*The task*
From the entries that follow, reproduce exactly and only the lines from the line with "assert (Es : arr_slice" to the line with "pose proof (ao_tx", endpoints included.

********************

(* ===== verification/BleKey.v ===== *)
(** * The key exchange of the BLE protocol *)

From S2P Require Import Prelude Prog BleLink BleCrypto BleApp BleAppProofs BleDelivery.

Open Scope prog_scope.

(** A 32-bit value, most significant byte first. *)
Definition be_bytes32 (z : Z) : list Z :=
  [Z.land (Z.shiftr z 24) 0xFF; Z.land (Z.shiftr z 16) 0xFF; Z.land (Z.shiftr z 8) 0xFF; Z.land z 0xFF].

Lemma lor_shift_byte x c : 0 <= c < 256 -> Z.lor (Z.shiftl x 8) c = x * 256 + c.
Proof.
  intros Hc. assert (Hz : Z.land (Z.shiftl x 8) c = 0).
  { apply Z.bits_inj'. intros n Hn. rewrite Z.land_spec, Z.bits_0. destruct (Z.ltb_spec n 8).
    - by rewrite Z.shiftl_spec_low.
    - rewrite <- (Z.mod_small c (2 ^ 8)), Z.mod_pow2_bits_high by lia. apply andb_false_r. }
  pose proof (Z.add_lor_land (Z.shiftl x 8) c) as Ha. rewrite Hz, Z.shiftl_mul_pow2 in * by lia. change (2 ^ 8) with 256 in *. lia.
Qed.

Lemma be32_bytes z pre post i :
  0 <= z < 4294967296 -> zlen pre = i -> be32 (pre ++ be_bytes32 z ++ post) i = Some z.
Proof.
  intros Hz <-. unfold be32, be_bytes32. cbn [app].
  set (a := Z.land (Z.shiftr z 24) 255). set (b := Z.land (Z.shiftr z 16) 255). set (c := Z.land (Z.shiftr z 8) 255).
  set (d := Z.land z 255).
  assert (Hget : forall k j x, j = Z.of_nat k -> ([a; b; c; d] ++ post) !! k = Some x ->
    arr_get (pre ++ a :: b :: c :: d :: post) (zlen pre + j) = Some x).
  { intros k j x -> Hk. unfold arr_get, zlen. rewrite (proj2 (Z.leb_le 0 _)) by lia.
    rewrite lookup_app_r by lia. rewrite <- Hk. f_equal. lia. }
  rewrite (arr_get_app pre _ a (zlen pre)) by done. cbn [mbind option_bind].
  rewrite (Hget 1%nat 1 b eq_refl eq_refl). cbn [mbind option_bind]. rewrite (Hget 2%nat 2 c eq_refl eq_refl). cbn [mbind option_bind].
  rewrite (Hget 3%nat 3 d eq_refl eq_refl). cbn [mbind option_bind]. f_equal.
  unfold a, b, c, d. rewrite !land_255, !Z.shiftr_div_pow2 by lia.
  rewrite !lor_shift_byte by (apply Z.mod_pos_bound; lia). 
  change (2 ^ 8) with 256. change (2 ^ 16) with 65536. change (2 ^ 24) with 16777216. Z.div_mod_to_equations. lia.
Qed.

(** ** The phone *)

(** The request carries the public key [b * g] and eight bytes of filling. *)
Definition phone_key_request (b g : Z) (fill : list Z) : list Z :=
  packet_head BLE_DATA_TYPE_PKEY ++ be_bytes32 BLE_PKEY_RX_CMD ++ be_bytes32 (b * g) ++ fill.

(** The key after the reply: the device's public key times [b]. *)
Definition phone_key (key : list Z) (b : Z) (reply : list Z) : option (list Z) :=
  pub ← be32 reply 8; mix_key key (pub * b).

Section exchange.
Context {W : Type} {GW : Gatt W} {PW : Psa W} {CW : BleClients W} {GL : GattLog W} {PWK : PsaWorks W} {BW : BleWorks W}.
Implicit Types (y : ble_app) (w : W).

(** A weakness.  The private key of the exchange is made of one random byte,
    used twice: it takes 256 values, not 65536. *)
Theorem private_key_one_byte y w pub y' w' :
  ble_comu_generate_pkey y w = Done (pub, y', w') -> exists x, 0 <= x < 256 /\ s_prva_a y' = 257 * x.
Proof.
  unfold ble_comu_generate_pkey, random_value, bind, world, get, modify, ret.
  destruct (my_generate_random w) as [w1 v]. intros [= _ <- _]. cbn [s_prva_a set_key].
  rewrite !land_255. set (x := default 0 v mod 256). assert (Hx : 0 <= x < 256) by (apply Z.mod_pos_bound; lia).
  exists x. split; [done|]. rewrite Z.shiftl_mul_pow2 by lia. change (2 ^ 8) with 256. rewrite (u16_small (x * 256)) by lia.
  rewrite <- (split_u16 (257 * x)) by lia. unfold u8. rewrite land_255, Z.shiftr_div_pow2, Z.shiftl_mul_pow2 by lia.
  change (2 ^ 8) with 256. do 2 f_equal; Z.div_mod_to_equations; lia.
Qed.

(** What the exchange needs of its surroundings: the random generator sends
    nothing, and the setting [g] keeps its value. *)
Context (g : Z) (Hg : 0 <= g < 65536) (Hparam : forall w, my_param_get_Gvalue w = g).
Context (Hquiet : forall w, notified (fst (my_generate_random w)) = notified w).

Lemma random_value_works val y w :
  exists v w', random_value val y w = Done (v, y, w') /\ notified w' = notified w.
Proof.
  unfold random_value, bind, world, ret. pose proof (Hquiet w) as HH. destruct (my_generate_random w) as [w1 v]. by exists (default val v), w1.
Qed.

Lemma random_bytes_works n : forall val y w,
  exists l w', random_bytes n val y w = Done (l, y, w') /\ length l = n /\ notified w' = notified w.
Proof.
  induction n as [|n IH]; intros val y w; [by exists [], w|]. cbn [random_bytes].
  destruct (random_value_works val y w) as (v & w1 & E1 & H1). destruct (IH v y w1) as (l & w2 & E2 & Hl & H2).
  exists (Z.land v 0xff :: l), w2. rewrite (bind_done _ _ _ _ v y w1 E1), (bind_done _ _ _ _ l y w2 E2).
  split; [done|]. split; [cbn; lia|congruence].
Qed.

Lemma generate_pkey_works y w :
  exists a w', 0 <= a < 65536 /\ notified w' = notified w /\
    ble_comu_generate_pkey y w = Done (a * g, set_key a (s_aes_base_key y) y, w').
Proof.
  destruct (random_value_works 0 y w) as (v & w1 & E1 & H1). unfold ble_comu_generate_pkey.
  rewrite (bind_done _ _ _ _ v y w1 E1). set (a := u16 _). assert (Ha : 0 <= a < 65536) by (apply Z.mod_pos_bound; lia).
  exists a, w1. split; [done|]. split; [done|]. unfold bind, get, modify, world, ret. rewrite Hparam.
  rewrite u32_small; [done|]. split; [lia|]. assert (a * g <= 65535 * 65535) by (apply Z.mul_le_mono_nonneg; lia). lia.
Qed.

(** A packet that is not encrypted. *)
Lemma send_clear_works data y w :
  app_ok y -> link_clear (ble_link y) -> zlen data = 16 ->
  exists tx e l w', ble_comu_send_packet BLE_DATA_TYPE_PKEY (Some data) 16 y w
      = Done (tt, set_link l (set_tx tx (set_encrypt e y)), w') /\
    notified w' = notified w ++ [packet_head BLE_DATA_TYPE_PKEY ++ data].
Proof.
  intros Hy Hl Hd. unfold ble_comu_send_packet.
  change ((BLE_RESP_LENGTH_MAX <? 16) || negb (16 mod BLE_CMD_DATA_LEN_UNIT =? 0)) with false. cbv iota.
  assert (Es : arr_slice data 0 16 = Some data)
    by (rewrite arr_slice_Some by lia; rewrite drop_0, take_ge by (unfold zlen in Hd; lia); done).
  pose proof (ao_tx _ Hy) as Htx. pose proof (ao_enc _ Hy) as Hen.
  destruct (arr_blit (s_ble_tx_buf y) 0 (packet_head BLE_DATA_TYPE_PKEY)) as [tx1|] eqn:Eb1;
    [|rewrite arr_blit_Some in Eb1; [done|lia|change (zlen (packet_head _)) with 4; lia]].
  pose proof (arr_blit_length _ _ _ _ Eb1) as Hl1.
  destruct (arr_blit tx1 4 data) as [tx2|] eqn:Eb2; [|rewrite arr_blit_Some in Eb2; [done|lia|lia]].
  pose proof (arr_blit_length _ _ _ _ Eb2) as Hl2.
  destruct (arr_blit (s_ble_encrypt_buf y) 0 data) as [e|] eqn:Ee; [|rewrite arr_blit_Some in Ee; [done|lia|lia]].
  destruct (arr_blit tx2 4 data) as [tx3|] eqn:Eb3; [|rewrite arr_blit_Some in Eb3; [done|lia|lia]].
  pose proof (arr_blit_length _ _ _ _ Eb3) as Hl3.
  assert (Ese : arr_slice e 0 16 = Some data) by (rewrite <- Hd; apply (arr_slice_blit _ _ _ _ Ee)).
  rewrite (bind_done _ _ _ _ y y w), (bind_done _ _ _ _ data y w) by (by unfold get, checked; rewrite ?Es).
  rewrite (bind_done _ _ _ _ tx1 y w), (bind_done _ _ _ _ tx2 y w) by (by unfold checked; rewrite ?Eb1, ?Eb2).
  rewrite (bind_done _ _ _ _ tt (set_tx tx2 y) w) by done. rewrite Z.eqb_refl. cbn [orb].
  rewrite (bind_done _ _ _ _ 0 (set_encrypt e (set_tx tx2 y)) w)
    by (rewrite (bind_done _ _ _ _ e (set_tx tx2 y) w) by (unfold checked; by rewrite Ee); done).
  cbn [Z.eqb negb]. set (y1 := set_encrypt e (set_tx tx2 y)).
  rewrite (bind_done _ _ _ _ y1 y1 w), (bind_done _ _ _ _ data y1 w) by (by unfold get, checked; cbn; rewrite ?Ese).
  rewrite (bind_done _ _ _ _ tx3 y1 w) by (unfold checked; cbn; by rewrite Eb3).
  rewrite (bind_done _ _ _ _ tt (set_tx tx3 y1) w) by done. change (u16 (16 + 4)) with 20.
  unfold BLE_DataTransOverBle. pose proof Hl as [(_ & _ & _ & Hmtu) _].
  destruct (notify_clear (ble_link y) w tx3 20 Hl) as (l' & w2 & En & Hl' & Hml & Hlog); [lia..|].
  cbn [ble_link set_tx y1 set_encrypt]. rewrite En. exists tx3, e, l', w2. split; [reflexivity|].
  rewrite Hlog. do 2 f_equal. eapply (packet_bytes _ _ _ _ _ _ _ 16); [exact Eb1|exact Eb2|exact Eb3|done|done|lia].
Qed.

(** C32: both sides get the same key.  For every private key [b] of the phone and
    whatever the random generator returns, the device answers a key request in
    clear, and the key the phone computes from the answer and [b] is the key
    the device now encrypts with: the product of the three 16-bit numbers fits
    the six key bytes it fills, so nothing is lost by the 32-bit public keys. *)
Theorem key_agreement b fill y w :
  app_ok y -> link_clear (ble_link y) -> s_rx_ble_buf_index y = 0 -> 0 <= b < 65536 -> zlen fill = 8 ->
  exists y' w' reply, deliver (phone_key_request b g fill) y w = Done (tt, y', w') /\
    notified w' = notified w ++ [reply] /\ zlen reply = 20 /\
    phone_key (s_aes_base_key y) b reply = Some (s_aes_base_key y') /\ s_rx_ble_buf_index y' = 0.
Proof.
  intros Hy Hl Hrx Hb Hf. set (body := be_bytes32 BLE_PKEY_RX_CMD ++ be_bytes32 (b * g) ++ fill).
  assert (Hbody : zlen body = 16) by (unfold body; rewrite !zlen_app, Hf; done).
  assert (Hbg : 0 <= b * g <= 65535 * 65535) by (split; [|apply Z.mul_le_mono_nonneg]; lia).
  destruct (deliver_packet BLE_DATA_TYPE_PKEY body y w Hy Hrx) as [Hbuf E]; [done|done|lia|].
  unfold phone_key_request. fold body. rewrite E. clear E. cbv zeta in *. set (buf := packet_head _ ++ _) in *.
  set (rest := drop _ _) in *. set (y1 := set_rx buf _ y). unfold ble_comu_app_handle. rewrite Z.eqb_refl.
  unfold ble_comu_key_data_handle.
  assert (E0 : be32 (body ++ rest) 0 = Some BLE_PKEY_RX_CMD) by (unfold body; rewrite <- app_assoc; by apply (be32_bytes _ [])).
  assert (E4 : be32 (body ++ rest) 4 = Some (b * g))
    by (unfold body; rewrite <- !app_assoc; apply (be32_bytes _ (be_bytes32 _)); [lia|done]).
  destruct (generate_pkey_works y1 w) as (a & w1 & Ha & Hw1 & Eg).
  assert (Hag : 0 <= a * g <= 65535 * 65535) by (split; [|apply Z.mul_le_mono_nonneg]; lia).
  set (y2 := set_key a _ y1) in *.
  assert (Hp : (b * g * a) mod 2 ^ 64 = a * g * b).
  { replace (b * g * a) with (a * g * b) by ring. apply Z.mod_small. split; [lia|].
    assert (a * g * b <= 65535 * 65535 * 65535) by (apply Z.mul_le_mono_nonneg; lia). change (2 ^ 64) with 18446744073709551616. lia. }
  destruct (mix_key (s_aes_base_key y) (a * g * b)) as [k|] eqn:Ek;
    [|unfold mix_key in Ek; rewrite arr_blit_Some in Ek; [done|lia|rewrite (ao_key _ Hy); done]].
  pose proof (arr_blit_length _ _ _ _ Ek) as Hk. rewrite (ao_key _ Hy) in Hk.
  destruct (random_bytes_works 8 0 (set_key a k y2) w1) as (rnd & w2 & Er & Hr & Hw2).
  set (out := [BLE_COMU_CMD_START; BLE_PKEY_RSP_DATA1; BLE_COMU_DEV_CODE; BLE_PKEY_RSP_DATA3] ++ be_bytes32 (a * g) ++ rnd).
  destruct (send_clear_works out (set_key a k y2) w2) as (tx & e & l & w3 & Es & Hw3);
    [by destruct Hy; split|done|unfold out; rewrite !zlen_app; change (zlen [_; _; _; _]) with 4; change (zlen (be_bytes32 _)) with 4; unfold zlen; lia|].
  eexists _, w3, _. split; [|split; [rewrite Hw3, Hw2, Hw1; reflexivity|]].
  - rewrite (bind_done _ _ _ _ tt (set_link l (set_tx tx (set_encrypt e (set_key a k y2)))) w3); [reflexivity|].
    rewrite (bind_done _ _ _ _ BLE_PKEY_RX_CMD y1 w) by (unfold checked; by rewrite E0). rewrite Z.eqb_refl. cbn [negb].
    rewrite (bind_done _ _ _ _ (b * g) y1 w) by (unfold checked; by rewrite E4).
    rewrite (bind_done _ _ _ _ (a * g) y2 w1 Eg), (bind_done _ _ _ _ y2 y2 w1) by done.
    change (s_prva_a y2) with a. change (s_aes_base_key y2) with (s_aes_base_key y). rewrite Hp.
    rewrite (bind_done _ _ _ _ k y2 w1) by (unfold checked; by rewrite Ek).
    rewrite (bind_done _ _ _ _ tt (set_key a k y2) w1) by done. rewrite (bind_done _ _ _ _ rnd _ w2 Er). exact Es.
  - split; [unfold out; rewrite !zlen_app; change (zlen (packet_head _)) with 4; change (zlen [_; _; _; _]) with 4; change (zlen (be_bytes32 _)) with 4; unfold zlen; lia|].
    split; [|done]. unfold phone_key, out. rewrite (app_assoc (packet_head _)), be32_bytes; [exact Ek|lia|done].
Qed.
End exchange.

********************

*Written response*
  assert (Es : arr_slice data 0 16 = Some data)
    by (rewrite arr_slice_Some by lia; rewrite drop_0, take_ge by (unfold zlen in Hd; lia); done).
  pose proof (ao_tx _ Hy) as Htx. pose proof (ao_enc _ Hy) as Hen.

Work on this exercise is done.